Alex Bilodeau takes a deep breath and looks down from the start line of the Vancouver 2010 Olympic Winter Games’ freestyle ski run. British Columbia’s Cypress Mountain is steep. It is covered with lumps of snow called moguls. In just a few seconds Alex will race down this course. He is hoping to win a gold medal.
“I could feel the pressure. No Canadian athlete had ever won a gold medal at an Olympic Games in Canada before. But the biggest pressure was from myself. I wanted to win and I knew I could.” The huge crowd begins to chant “Canada! Canada!” The sound, like thunder, rolls up the hillside. Alex knows one of the loudest voices in that crowd is his older brother, Frederic. Alex calls him his hero.
“He is always at my races. He always cheers me on. Frederic has Cerebral Palsy [a condition that affects his body]. He has lived all his life with that. I think about that a lot. His example keeps me grounded.” The starter yells, “Go!” Alex flies down the mountain. His knees flash as he goes over each mound of snow. He digs his poles into the snow to help him keep his balance. “Life is like a moguls run. It goes really fast. You have to deal with all sorts of bumps and obstacles. You have to work hard and also stay calm to beat them.” Like any elite athlete, Alex has had injuries. He has had disappointing results and bad scores from judges. His brother has always pushed him to work harder, to keep trying. He tells Alex to never give up.
“Doctors told Frederic that he wouldn’t be able to walk after he turned ten. He’s now in his late twenties and still walks. He never gives up, even when obstacles get in his way so why would I? He never complains so why should I? He’s taught me what it means to be tough.

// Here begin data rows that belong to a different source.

Definition set_agencyId (v : option string) (r : t) : t :=
  mk v (_routeId r) (_tripId r) (_routeType r) (_headway r).
Definition set_routeId (v : option (list string)) (r : t) : t :=
  mk (_agencyId r) v (_tripId r) (_routeType r) (_headway r).
Definition set_tripId (v : option (list string)) (r : t) : t :=
  mk (_agencyId r) (_routeId r) v (_routeType r) (_headway r).
Definition set_routeType (v : option (list Q)) (r : t) : t :=
  mk (_agencyId r) (_routeId r) (_tripId r) v (_headway r).
Definition set_headway (v : Q) (r : t) : t :=
  mk (_agencyId r) (_routeId r) (_tripId r) (_routeType r) v.

Definition agency (agency : option (option string)) : M t (fluent (option string)) :=
  match agency with
  | Some a => modify (set_agencyId a);; mret This
  | None => Got <$> gets _agencyId
  end.

Definition addRoute (route : string) : M t (fluent ()) :=
  routeId ← gets _routeId;
  match routeId with
  | None => modify (set_routeId (Some [route]))
  | Some routes => modify (set_routeId (Some (routes ++ [route])))
  end;;
  mret This.

Definition addTrip (trip : string) : M t (fluent ()) :=
  tripId ← gets _tripId;
  match tripId with
  | None => modify (set_tripId (Some [trip]))
  | Some trips => modify (set_tripId (Some (trips ++ [trip])))
  end;;
  mret This.

(** add a GTFS route type to match *)
Definition addType (type : Q) : M t (fluent ()) :=
  routeType ← gets _routeType;
  match routeType with
  | None => modify (set_routeType (Some [type]))
  | Some types => modify (set_routeType (Some (types ++ [type])))
  end;;
  mret This.

(** set headway in seconds *)
Definition headway (headway : option Q) : M t (fluent Q) :=
  match headway with
  | Some v => modify (set_headway v);; mret This
  | None => Got <$> gets _headway
  end.

Definition make : M t AdjustHeadwayDocument.t :=
  gets (λ this, {|
    AdjustHeadwayDocument.type := "adjust-headway";
    AdjustHeadwayDocument.agencyId := _agencyId this;
    AdjustHeadwayDocument.routeId := _routeId this;
    AdjustHeadwayDocument.tripId := _tripId this;
    AdjustHeadwayDocument.routeType := _routeType this;
    AdjustHeadwayDocument.headway := _headway this
  |}).

End AdjustHeadway.

(** ** Vocabulary of the statements *)

(** Number of [true] entries of a sequence of stop markers. *)
Definition count_true (bs : list bool) : nat :=
  length (filter (λ b, b = true) bs).

(** Sum of a sequence of numbers. *)
Definition Qsum (qs : list Q) : Q := foldr Qplus 0%Q qs.

(** Sum of the hop distances, in meters. *)
Definition hops_total (hops : list (option Q)) : Q := Qsum (to_number <$> hops).

(** Length of a line in kilometers: the sum of the distances between
    consecutive coordinates. *)
Fixpoint geometry_length (distance : coord → coord → Q) (cs : list coord) : Q :=
  match cs with
  | [] => 0
  | c1 :: rest =>
      match rest with
      | [] => 0
      | c2 :: _ => distance c1 c2 + geometry_length distance rest
      end
  end.

(** The degenerate inputs of [TripPattern.make]: a non-positive spacing, a
    geometry of fewer than two coordinates, or a time window with a
    non-positive speed. *)
Definition degenerate (tp : TripPattern.t) : Prop :=
  (to_number (TripPattern._spacing tp) <= 0)%Q
  ∨ (∃ cs, TripPattern._geometry tp = Some cs ∧ length cs < 2)
  ∨ (∃ w, w ∈ TripPattern._windows tp ∧ (TimeWindow._speed w <= 0)%Q).

(** A computation that leaves the receiver as it found it, whatever the
    outcome. *)
Definition readonly {S A} (m : M S A) : Prop := ∀ s, (m s).2 = s.

(** A computation whose result does not change when its loops are given
    more iterations. *)
Definition mono {S A} (m : nat → M S A) : Prop :=
  ∀ f f' s a s', f ≤ f' → m f s = (Ret a, s') → m f' s = (Ret a, s').

(** The timetable that [make] builds for a window in state [w]. *)
Definition timetable_of (l : TripPattern.locals) (w : TimeWindow.t) : Timetable.t := {|
  Timetable.startTime := TimeWindow._start w;
  Timetable.endTime := TimeWindow._end w;
  Timetable.headwaySecs := TimeWindow._headway w;
  Timetable.frequency := true;
  Timetable.dwellTimes := replicate (TripPattern.nStops l) (TimeWindow._dwell w);
  Timetable.hopTimes :=
    (λ v, js_mul (js_div (to_number v / 1000)%Q (TimeWindow._speed w)) 3600%Q)
      <$> TripPattern.hops l;
  Timetable.days :=
    [TimeWindow._mon w; TimeWindow._tue w; TimeWindow._wed w;
     TimeWindow._thurs w; TimeWindow._fri w; TimeWindow._sat w;
     TimeWindow._sun w]
|}.

Section invariants.
Import TripPattern.

(** What holds of the loop variables between two iterations.  [final]
    tells whether the last vertex of the line has been pushed. *)
Record inv (s : Q) (final : bool) (l : locals) : Prop := {
  inv_first : head (stopIndices l) = Some true;
  inv_last : final = true → last (stopIndices l) = Some true;
  inv_count :
    count_true (stopIndices l) = (if final then 2 else 1) + length (hops l);
  inv_nStops : nStops l = 2 + length (hops l);
  inv_hops : Forall (λ h, h = Some s) (hops l);
  inv_next : (hops_total (hops l) == (nextStop l - s / 1000) * 1000)%Q;
  inv_geometry : Forall is_Some (newGeometry l);
  inv_length : length (newGeometry l) = length (stopIndices l)
}.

I wouldn’t have this gold medal without him. ” Alex hits the jumps. His body is travelling at incredible speed. If he makes even a small mistake here he could lose points. He’s going too fast to think about that. “The Olympics are a mental game. My brother is as quick mentally as anyone else. Living with him has made me mentally quick as well. He always gives me advice and feedback.”
Alex lands without missing a beat. He is almost at the finish line. Alex is a natural. But moguls wasn’t his first choice of sport. He wanted to focus on downhill skiing, but when they were kids Frederic wanted to try freestyle instead. Alex started freestyle skiing for Frederic.
“It’s funny. I’m an athlete and people see me as a kind of “normal” person. Frederic can’t move as well but he is just as much of a competitor in life. I always try harder and never quit thanks to his example.” Alexandre crosses the finish line with a great time. The judges give him great scores. But there is one more racer, a very good one. Alex and Frederic watch his race. “I watched him and knew he had made some mistakes. I looked over at the crowd and Frederic was giving me the thumbs up. He knew.”
The final scoreboard flashes “#1. Alexandre Bilodeau”.
Alex lets all his emotions pour out. He rushes over to the crowd and gives Frederic a huge bear hug. Frederic hugs him back just as hard. Alex has made history. Frederic has one final message for his little brother, the Olympic champion. “He only said three words to me: ‘I love you.’ That meant everything. When I got my gold medal I knew I had to dedicate that victory to one person, my hero, my brother Frederic.”
CONNECTING: Building a foundation for new learning
Ski with Alex
Watch “Bilodeau speeds to glory” at www.olympischool.ca/podcast. In this activity, students will achieve the feelings of movement experienced by Alex when he is plows through the the moguls in a freestyle skiing event. Ask students to stand on one side of an imaginary line and jump from side to side over the line for 15 seconds. Encourage students to imagine themselves skiing the gold medal freestyle ski run as if they were Alex. Ask the students to reflect upon what emotions Alex must have gone through before, during and after his gold medal run.
Read the story together as a class.
PROCESSING: Using strategies to acquire and use knowledge
T Chart – Character Traits
Create a “T” chart with the headings Alex and Frederic.
Identify, record and discuss character traits that describe both Alex and Frederic. Brainstorm any other words for the list describing Alex and Frederic that are not mentioned but could be used in the story.
What words appeared on both Alex’ and both Frederic lists? What does this tell us? What can we learn from this? What can you learn from the following quote: “The Olympics are a mental game. My brother is as quick mentally as anyone else and living with him has made me mentally quick as well.”
TRANSFORMING: Showing understanding in a new way
Inclusivity and You
Instruct students to talk about times they have been included in activities with other students at recess. Ask them how being included made them feel. Discuss times when students have been excluded from an activity or been left out. Ask them how being excluded or how excluding people makes them feel. In a journal have students record three things they can do to be more inclusive at school, at home and/or in their community.
EXTENDING: Making further connections to Olympians
Explore numbers and the Olympic Games by developing numeracy problems from Olympian
results and sport specific numbers.
Sample Numeracy Exercise
In freestyle moguls, Alex’s score is 26. The last place competitor had a score of 19. Use rounding to estimate the difference between the two scores. Then, calculate the actual difference between the scores.